> **WHAT THE EXERCISE ASKS**: From the entries below, please gather each line containing the string "pose".

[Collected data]
------------------------------------------------------------

Lemma submit_again n (sm : SignedMessage) vi0 vi op pk d k :
  verifySignature sm (vi_operatorsAvsStateDict vi0) = Ok tt →
  vi_operatorsAvsStateDict vi0 !! sm_OperatorId sm = Some op → oas_G2Pubkey op = Some pk →
  msg_Digest (sm_Message sm) = Ok d → self_counted (sm_OperatorId sm) op d vi0 vi k →
  ∃ vi', submit_times n sm vi = Ok vi' ∧
    self_counted (sm_OperatorId sm) op d vi0 vi' (2 ^ Z.of_nat n * k).
Proof.
  intros Hv Hop Hpk Hd. revert vi k.
  induction n as [|n IH]; intros vi k [Hdict (a & Ha & Hr & Hset & Hst)].
  { exists vi. rewrite Z.mul_1_l. split; [done|]. split; [done|]. by exists a. }
  cbn [submit_times].
  assert (addable (vi_stakeHeap vi) op (Some a)) as Hadd.
  { simpl. rewrite Hr. unfold deref. destruct (vi_stakeHeap vi !! _); simpl; eauto. }
  rewrite (handleSignedMessageDigest_accepts sm vi op pk d); rewrite ?Hdict, ?Ha; try done.
  cbn [res_bind].
  replace (2 ^ Z.of_nat (S n) * k) with (2 ^ Z.of_nat n * (2 * k))
    by (rewrite Nat2Z.inj_succ, Z.pow_succ_r; lia).
  apply IH. split; [done|]. eexists. split; [apply lookup_insert_eq|].
  pose proof (deref_next_eq _ _ _ Hadd) as Hnext. rewrite Hr in Hnext.
  cbn [next_aggregate ao_signersTotalStakePerQuorum ao_signersOperatorIdsSet set_aggregated vi_stakeHeap].
  rewrite Hr, Hset. split_and!; [done|set_solver|].
  intros q. rewrite Hnext, stake_addStakes, Hst. lia.
Qed.

(** Nothing stops an operator from submitting the same valid signature again:
    after [n + 1] submissions of a digest that nobody else signed, all accepted, its
    stake is counted [2 ^ n] times in every quorum although it is still the only
    signer, because the aggregated stake is the operator's own stake map and every
    repetition adds that map to itself. *)
Theorem resubmission_doubles_stake (sm : SignedMessage) vi d n :
  verifySignature sm (vi_operatorsAvsStateDict vi) = Ok tt →
  msg_Digest (sm_Message sm) = Ok d → vi_aggregatedOperatorsDict vi !! d = None →
  ∃ vi' a, submit_times (S n) sm vi = Ok vi' ∧
    vi_aggregatedOperatorsDict vi' !! d = Some a ∧
    ao_signersOperatorIdsSet a = {[sm_OperatorId sm]} ∧
    ∀ q, stake (deref (vi_stakeHeap vi') (ao_signersTotalStakePerQuorum a)) q =
         2 ^ Z.of_nat n * stake (stake0 vi (sm_OperatorId sm)) q.
Proof.
  intros Hv Hd Hnone. destruct (verifySignature_ok_operator _ _ Hv) as (op & pk & Hop & Hpk).
  cbn [submit_times]. rewrite (handleSignedMessageDigest_accepts sm vi op pk d) by (rewrite ?Hnone; done).
  rewrite Hnone; cbn [res_bind].
  match goal with |- context [submit_times n sm ?v] => set (vi1 := v) end.
  destruct (submit_again n sm vi vi1 op pk d 1) as (vi' & Hrun & _ & a & Ha & Hr & Hset & Hst);
    try done.
  - split; [done|]. eexists. split; [apply lookup_insert_eq|]; simpl. split_and!; [done..|].
    intros q. unfold stake0. rewrite Hop. by rewrite Z.mul_1_l.
  - exists vi', a. rewrite Hr. split_and!; [done..|]. intros q. rewrite Hst. lia.
Qed.

(** An operator that was the first signer of one digest and then signs another
    one brings along the whole stake counted for the first: the new digest starts
    with it as only signer, but its counted stake is the first digest's, and both
    digests keep sharing that count from then on. *)
Theorem equivocation_carries_stake (sm : SignedMessage) vi op d1 d2 a1 :
  verifySignature sm (vi_operatorsAvsStateDict vi) = Ok tt →
  vi_operatorsAvsStateDict vi !! sm_OperatorId sm = Some op →
  vi_aggregatedOperatorsDict vi !! d1 = Some a1 →
  ao_signersTotalStakePerQuorum a1 = oas_StakePerQuorum op →
  msg_Digest (sm_Message sm) = Ok d2 → vi_aggregatedOperatorsDict vi !! d2 = None →
  ∃ vi' a2, handleSignedMessageDigest sm vi = Ok vi' ∧
    vi_aggregatedOperatorsDict vi' !! d2 = Some a2 ∧
    ao_signersOperatorIdsSet a2 = {[sm_OperatorId sm]} ∧
    deref (vi_stakeHeap vi') (ao_signersTotalStakePerQuorum a2) =
      deref (vi_stakeHeap vi) (ao_signersTotalStakePerQuorum a1) ∧
    ao_signersTotalStakePerQuorum a2 = ao_signersTotalStakePerQuorum a1.
Proof.
  intros Hv Hop Ha1 Hr Hd Hnone.
  destruct (verifySignature_ok_operator _ _ Hv) as (op' & pk & Hop' & Hpk). simplify_eq.
  eexists _, _. split_and!.
  - apply handleSignedMessageDigest_accepts; [done..|]. by rewrite Hnone.
  - simpl. rewrite lookup_insert_eq. by rewrite Hnone.
  - done.
  - simpl. rewrite Hnone. by rewrite Hr.
  - by rewrite Hr.
Qed.

End Responses.

Section ServiceInvariant.
Context `{B : BlsOps} {M : Type} `{MI : AggMessage M}.

(** ** The maps of the service *)

(** Every goroutine is live and is the one its key's channel leads to, different keys
    have different channels, and channel identities are below the next one. *)
Record service_wf (sv : Service (M := M)) : Prop := {
  wf_goroutine c g : sv_goroutines sv !! c = Some g →
    gr_phase g ≠ Closed ∧ sv_signedMessageCs sv !! gr_key g = Some c;
  wf_chan k c : sv_signedMessageCs sv !! k = Some c → (c < sv_nextChan sv)%nat;
  wf_inj k1 k2 c : sv_signedMessageCs sv !! k1 = Some c →
    sv_signedMessageCs sv !! k2 = Some c → k1 = k2;
}.

Lemma service_wf_new : service_wf NewMessageBlsAggregatorService.
Proof. split; simpl; intros *; rewrite lookup_empty; done. Qed.

Lemma service_wf_fresh sv : service_wf sv → sv_goroutines sv !! sv_nextChan sv = None.
Proof.
  intros Hwf. destruct (sv_goroutines sv !! sv_nextChan sv) as [g|] eqn:Hg; [|done].
  apply (wf_goroutine _ Hwf) in Hg as [_ Hk]. apply (wf_chan _ Hwf) in Hk. lia.
Qed.

(** Registering a new channel for a key that has none. *)
Lemma service_wf_register sv k :
  service_wf sv → sv_signedMessageCs sv !! k = None →
  service_wf (mkService (<[k := sv_nextChan sv]> (sv_signedMessageCs sv)) (sv_goroutines sv)
                (S (sv_nextChan sv))).
Proof.
  intros Hwf Hk. split; simpl.
  - intros c g Hg. pose proof (wf_goroutine _ Hwf c g Hg) as [? Hc]. split; [done|].
    rewrite lookup_insert_ne; [done|]. intros ->. congruence.
  - intros k' c. rewrite lookup_insert_Some. intros [[<- <-]|[_ Hc]]; [lia|].
    apply (wf_chan _ Hwf) in Hc. lia.
  - intros k1 k2 c. rewrite !lookup_insert_Some.
    intros [[<- <-]|[? H1]] [[<- ?]|[? H2]]; try done.
    + apply (wf_chan _ Hwf) in H2. lia.
    + apply (wf_chan _ Hwf) in H1. lia.
    + by eapply (wf_inj _ Hwf).
Qed.

(** Starting or updating the goroutine of a key's channel. *)
Lemma service_wf_goroutine sv c g :
  service_wf sv → gr_phase g ≠ Closed → sv_signedMessageCs sv !! gr_key g = Some c →
  service_wf (mkService (sv_signedMessageCs sv) (<[c := g]> (sv_goroutines sv)) (sv_nextChan sv)).
Proof.
  intros Hwf Hph Hk. split; simpl; [|apply (wf_chan _ Hwf)|apply (wf_inj _ Hwf)].
  intros c' g'. rewrite lookup_insert_Some. intros [[<- <-]|[_ Hg]]; [done|].
  by apply (wf_goroutine _ Hwf).
Qed.

Lemma service_wf_close sv k c :
  service_wf sv → sv_signedMessageCs sv !! k = Some c →
  service_wf (closeMessageGoroutine sv k c).
Proof.
  intros Hwf Hk. split; simpl.
  - intros c' g. rewrite lookup_delete_Some. intros [Hne Hg].
    pose proof (wf_goroutine _ Hwf c' g Hg) as [? Hc]. split; [done|].
    rewrite lookup_delete_ne; [done|]. intros ->. congruence.
  - intros k' c'. rewrite lookup_delete_Some. intros [_ ?]. by eapply (wf_chan _ Hwf).
  - intros k1 k2 c'. rewrite !lookup_delete_Some. intros [_ ?] [_ ?]. by eapply (wf_inj _ Hwf).
Qed.

Lemma service_wf_after_step sv c g g' :
  service_wf sv → sv_goroutines sv !! c = Some g → gr_key g' = gr_key g →
  service_wf (after_step sv c g').
Proof.
  intros Hwf Hg Hkey. pose proof (wf_goroutine _ Hwf c g Hg) as [_ Hk]. rewrite <- Hkey in Hk.
  unfold after_step. destruct (gr_phase g') eqn:Hph.
  - apply service_wf_goroutine; [done| |done]. congruence.
  - apply service_wf_goroutine; [done| |done]. congruence.
  - by apply service_wf_close.
Qed.

Lemma service_wf_initialize env sv key qs ps blk :
  service_wf sv → service_wf (InitializeMessageIfNotExists env sv key qs ps blk).1.
Proof.
  intros Hwf. unfold InitializeMessageIfNotExists, initializeMessageChan.
  destruct (validateQuorumThresholdPercentages ps); [|done..].
  destruct (sv_signedMessageCs sv !! key) eqn:Hk; simpl; [done|].
  pose proof (service_wf_register sv key Hwf Hk) as Hreg.
  destruct (fetchValidationInfo _ _ _ _); simpl; [|done..].
  apply (service_wf_goroutine _ (sv_nextChan sv) _ Hreg); [done|]. apply lookup_insert_eq.
Qed.

(** Every step is an initialization, changes nothing, or is a step of one goroutine. *)
Lemma sv_step_cases (sv sv' : Service (M := M)) : sv_step sv sv' →
  (∃ env key qs ps blk, sv' = (InitializeMessageIfNotExists env sv key qs ps blk).1) ∨
  sv' = sv ∨
  (∃ c g g', sv_goroutines sv !! c = Some g ∧ gr_key g' = gr_key g ∧ sv' = after_step sv c g').
Proof.
  intros [env key qs ps blk sv1 r Hinit _|env c sm sv1 r out Hsend|env c sv1 out Hfire].
  - left. exists env, key, qs, ps, blk. by rewrite Hinit.
  - right. unfold sendSignedMessage in Hsend.
    destruct (sv_goroutines sv !! c) as [g|] eqn:Hg; [|left; by simplify_eq].
    apply res_bind_ok in Hsend as ([[g' rep] out'] & Hstep & [= <- <- <-]).
    right. exists c, g, g'. split_and!; [done| |done]. by eapply gstep_ok in Hstep as [? _].
  - right. unfold fireTimer in Hfire.
    destruct (sv_goroutines sv !! c) as [g|] eqn:Hg; [|left; by simplify_eq].
    apply res_bind_ok in Hfire as ([[g' rep] out'] & Hstep & [= <- <-]).
    right. exists c, g, g'. split_and!; [done| |done]. by eapply gstep_ok in Hstep as [? _].
Qed.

------------------------------------------------------------

> **EXERCISE SOLUTION**:
  pose proof (deref_next_eq _ _ _ Hadd) as Hnext. rewrite Hr in Hnext.
  - intros c g Hg. pose proof (wf_goroutine _ Hwf c g Hg) as [? Hc]. split; [done|].
    pose proof (wf_goroutine _ Hwf c' g Hg) as [? Hc]. split; [done|].
  intros Hwf Hg Hkey. pose proof (wf_goroutine _ Hwf c g Hg) as [_ Hk]. rewrite <- Hkey in Hk.
  pose proof (service_wf_register sv key Hwf Hk) as Hreg.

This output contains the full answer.